(Collected data)
(** C4, as the code has it.  No build has a duplicate-key error: inserting a
    record whose key is already present returns normally.  No stored record
    is written to and the record stored before stays in the tree, but the
    entry of the key in [courseMap] now designates the new record; the
    entries of all other keys are unchanged. *)
Theorem C4_Insert_present_key_overwrites (isValid : string → bool) (st : State)
    (p old : ptr) (c : Course) :
  catalog_wf isValid st → heap st !! p = Some c →
  courseMap st !! courseId c = Some old →
  ∃ st', Insert_with isValid (Some p) st = (Ok (), st') ∧
         heap st' = heap st ∧
         FindCourse st' (courseId c) = Some p ∧
         (∀ k, k ≠ courseId c → FindCourse st' k = FindCourse st k) ∧
         old ∈ inorder (root st') ∧
         (∀ q, q ∈ inorder (root st) → q ∈ inorder (root st')).
Proof.
  intros Hwf Hp Hold.
  assert (isValid (courseId c) = true) as Hv.
  { destruct Hwf as (_ & _ & Hk). by destruct (Hk _ _ Hold). }
  assert (old ∈ inorder (root st)) as Hin.
  { destruct Hwf as (_ & _ & Hk). by destruct (Hk _ _ Hold). }
  destruct (Insert_accepts isValid p c st Hwf Hp Hv)
    as (r' & l1 & l2 & Hrun & Hl & Hl' & _ & _ & _).
  eexists. split; [exact Hrun|]. unfold FindCourse. simpl.
  assert (∀ q, q ∈ inorder (root st) → q ∈ inorder r') as Hkeep.
  { intros q. rewrite Hl, Hl', !elem_of_app, elem_of_cons. tauto. }
  split_and!; auto.
  - apply lookup_insert_eq.
  - intros k Hne. by apply lookup_insert_ne.
Qed.

(** Inserting a second CS101 into a catalog that holds a CS101. *)
Lemma C4_witness :
  catalog_wf Enhanced.isValidCourseId one_course ∧
  ∃ st', Enhanced.Insert (Some 1) one_course = (Ok (), st') ∧
         heap st' = heap one_course ∧
         FindCourse st' "CS101" = Some 1 ∧
         (∀ k, k ≠ "CS101" → FindCourse st' k = FindCourse one_course k) ∧
         0 ∈ inorder (root st') ∧
         (∀ q, q ∈ inorder (root one_course) → q ∈ inorder (root st')).
Proof.
  assert (catalog_wf Enhanced.isValidCourseId one_course) as Hwf.
  { apply catalog_wf_alloc. apply insert_all_catalog_wf. }
  split; [exact Hwf|].
  apply (C4_Insert_present_key_overwrites Enhanced.isValidCourseId one_course 1 0
           (course "CS101" "Second" []) Hwf).
  - vm_compute; reflexivity.
  - vm_compute; reflexivity.
Defined.

(** The claim as the specification words it fails: the second CS101 is
    accepted by both builds, and a lookup of CS101 then finds the second
    record (address 1) where it found the first (address 0). *)
Lemma C4_counterexample :
  (Enhanced.Insert (Some 1) one_course).1 = Ok () ∧
  (Harness.Insert (Some 1) one_course).1 = Ok () ∧
  FindCourse one_course "CS101" = Some 0 ∧
  FindCourse (Enhanced.Insert (Some 1) one_course).2 "CS101" = Some 1 ∧
  FindCourse (Harness.Insert (Some 1) one_course).2 "CS101" = Some 1.
Proof. vm_compute. done. Qed.

(** C10. In [EnhancementTwo.cpp], inserting a record whose key is already
    present returns normally; a lookup of the key then finds the new record;
    the tree gets one more node, placed after every record whose key is not
    greater (the record stored before among them) and before every record
    whose key is greater, so the listing shows the old and the new record. *)
Theorem C10_Insert_present_key_adds_node (st : State) (p old : ptr) (c : Course) :
  catalog_wf Enhanced.isValidCourseId st → heap st !! p = Some c →
  courseMap st !! courseId c = Some old →
  ∃ st' l1 l2 rs1 rs2,
    Enhanced.Insert (Some p) st = (Ok (), st') ∧
    FindCourse st' (courseId c) = Some p ∧
    inorder (root st) = l1 ++ l2 ∧ inorder (root st') = l1 ++ p :: l2 ∧
    old ∈ l1 ∧
    records_at (heap st) l1 rs1 ∧ records_at (heap st) l2 rs2 ∧
    enumerate st = Ok (courseId <$> rs1 ++ rs2) ∧
    enumerate st' = Ok (courseId <$> rs1 ++ c :: rs2) ∧
    (∀ x, x ∈ rs1 → str_le (courseId x) (courseId c)) ∧
    (∀ x, x ∈ rs2 → str_lt (courseId c) (courseId x)).
Proof.
  intros Hwf Hp Hold.
  pose proof Hwf as (Hm & Hb & Hk).
  destruct (Hk _ _ Hold) as [Hin Hv].
  destruct (Hm _ _ Hold) as (co & Hco & Hido).
  destruct (Insert_accepts Enhanced.isValidCourseId p c st Hwf Hp Hv)
    as (r' & l1 & l2 & Hrun & Hl & Hl' & Hle & Hlt & _).
  destruct (bst_records _ _ Hb) as [rs Hrs].
  pose proof Hrs as Hrs0. rewrite Hl in Hrs.
  apply records_at_app_inv in Hrs as (rs1 & rs2 & -> & Hrs1 & Hrs2).
  eexists _, l1, l2, rs1, rs2. split; [exact Hrun|]. unfold FindCourse. simpl.
  split_and!; auto.
  - apply lookup_insert_eq.
  - rewrite Hl in Hin. apply elem_of_app in Hin as [?|Hin2]; [done|].
    exfalso. apply (str_lt_irrefl (courseId c)).
    rewrite <- Hido at 2. by apply (Hlt old co).
  - by apply enumerate_spec.
  - apply enumerate_spec. simpl. rewrite Hl'.
    apply Forall2_app; [done|]. by constructor.
  - intros x Hx. destruct (records_at_elem _ _ _ _ Hrs1 Hx) as (q & Hq & Hqx). eauto.
  - intros x Hx. destruct (records_at_elem _ _ _ _ Hrs2 Hx) as (q & Hq & Hqx). eauto.
Qed.

(** The second CS101 is listed after the first. *)
Lemma C10_witness :
  catalog_wf Enhanced.isValidCourseId one_course ∧
  enumerate (Enhanced.Insert (Some 1) one_course).2 = Ok ["CS101"; "CS101"] ∧
  ∃ st' l1 l2 rs1 rs2,
    Enhanced.Insert (Some 1) one_course = (Ok (), st') ∧
    FindCourse st' "CS101" = Some 1 ∧
    inorder (root one_course) = l1 ++ l2 ∧ inorder (root st') = l1 ++ 1 :: l2 ∧
    0 ∈ l1 ∧
    records_at (heap one_course) l1 rs1 ∧ records_at (heap one_course) l2 rs2 ∧
    enumerate one_course = Ok (courseId <$> rs1 ++ rs2) ∧
    enumerate st' = Ok (courseId <$> rs1 ++ course "CS101" "Second" [] :: rs2) ∧
    (∀ x, x ∈ rs1 → str_le (courseId x) "CS101") ∧
    (∀ x, x ∈ rs2 → str_lt "CS101" (courseId x)).
Proof.
  assert (catalog_wf Enhanced.isValidCourseId one_course) as Hwf.
  { apply catalog_wf_alloc. apply insert_all_catalog_wf. }
  split; [exact Hwf|].
  split; [vm_compute; reflexivity|].
  apply (C10_Insert_present_key_adds_node one_course 1 0
           (course "CS101" "Second" []) Hwf).
  - vm_compute; reflexivity.
  - vm_compute; reflexivity.
Defined.

(** C6, as the code has it.  Whatever records are loaded in whatever order,
    in either build, the listing holds the records whose key was accepted,
    with keys in ascending order; the order is strict when no key occurs
    twice. *)
Theorem C6_enumerate_ascending (isValid : string → bool) (cs : list Course) :
  ∃ rs, enumerate (insert_all (Insert_with isValid) cs empty_State)
        = Ok (courseId <$> rs) ∧
        rs ≡ₚ filter (λ c, isValid (courseId c)) cs ∧
        StronglySorted str_le (courseId <$> rs) ∧
        (NoDup (courseId <$> rs) → StronglySorted str_lt (courseId <$> rs)).
Proof.
  destruct (insert_all_spec isValid cs) as (rs & (_ & Hb & _) & Hrs & Hperm).
  exists rs. split_and!; auto.
  - by apply enumerate_spec.
  - by eapply bst_sorted.
  - apply sorted_nodup_strict. by eapply bst_sorted.
Qed.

Exercise details
Please make an exact copy of the lines above from the line with "exfalso. apply (str_lt_irrefl" through the line with "in either build, the", both ends included.

Answer box
    exfalso. apply (str_lt_irrefl (courseId c)).
    rewrite <- Hido at 2. by apply (Hlt old co).
  - by apply enumerate_spec.
  - apply enumerate_spec. simpl. rewrite Hl'.
    apply Forall2_app; [done|]. by constructor.
  - intros x Hx. destruct (records_at_elem _ _ _ _ Hrs1 Hx) as (q & Hq & Hqx). eauto.
  - intros x Hx. destruct (records_at_elem _ _ _ _ Hrs2 Hx) as (q & Hq & Hqx). eauto.
Qed.

(** The second CS101 is listed after the first. *)
Lemma C10_witness :
  catalog_wf Enhanced.isValidCourseId one_course ∧
  enumerate (Enhanced.Insert (Some 1) one_course).2 = Ok ["CS101"; "CS101"] ∧
  ∃ st' l1 l2 rs1 rs2,
    Enhanced.Insert (Some 1) one_course = (Ok (), st') ∧
    FindCourse st' "CS101" = Some 1 ∧
    inorder (root one_course) = l1 ++ l2 ∧ inorder (root st') = l1 ++ 1 :: l2 ∧
    0 ∈ l1 ∧
    records_at (heap one_course) l1 rs1 ∧ records_at (heap one_course) l2 rs2 ∧
    enumerate one_course = Ok (courseId <$> rs1 ++ rs2) ∧
    enumerate st' = Ok (courseId <$> rs1 ++ course "CS101" "Second" [] :: rs2) ∧
    (∀ x, x ∈ rs1 → str_le (courseId x) "CS101") ∧
    (∀ x, x ∈ rs2 → str_lt "CS101" (courseId x)).
Proof.
  assert (catalog_wf Enhanced.isValidCourseId one_course) as Hwf.
  { apply catalog_wf_alloc. apply insert_all_catalog_wf. }
  split; [exact Hwf|].
  split; [vm_compute; reflexivity|].
  apply (C10_Insert_present_key_adds_node one_course 1 0
           (course "CS101" "Second" []) Hwf).
  - vm_compute; reflexivity.
  - vm_compute; reflexivity.
Defined.

(** C6, as the code has it.  Whatever records are loaded in whatever order,
    in either build, the listing holds the records whose key was accepted,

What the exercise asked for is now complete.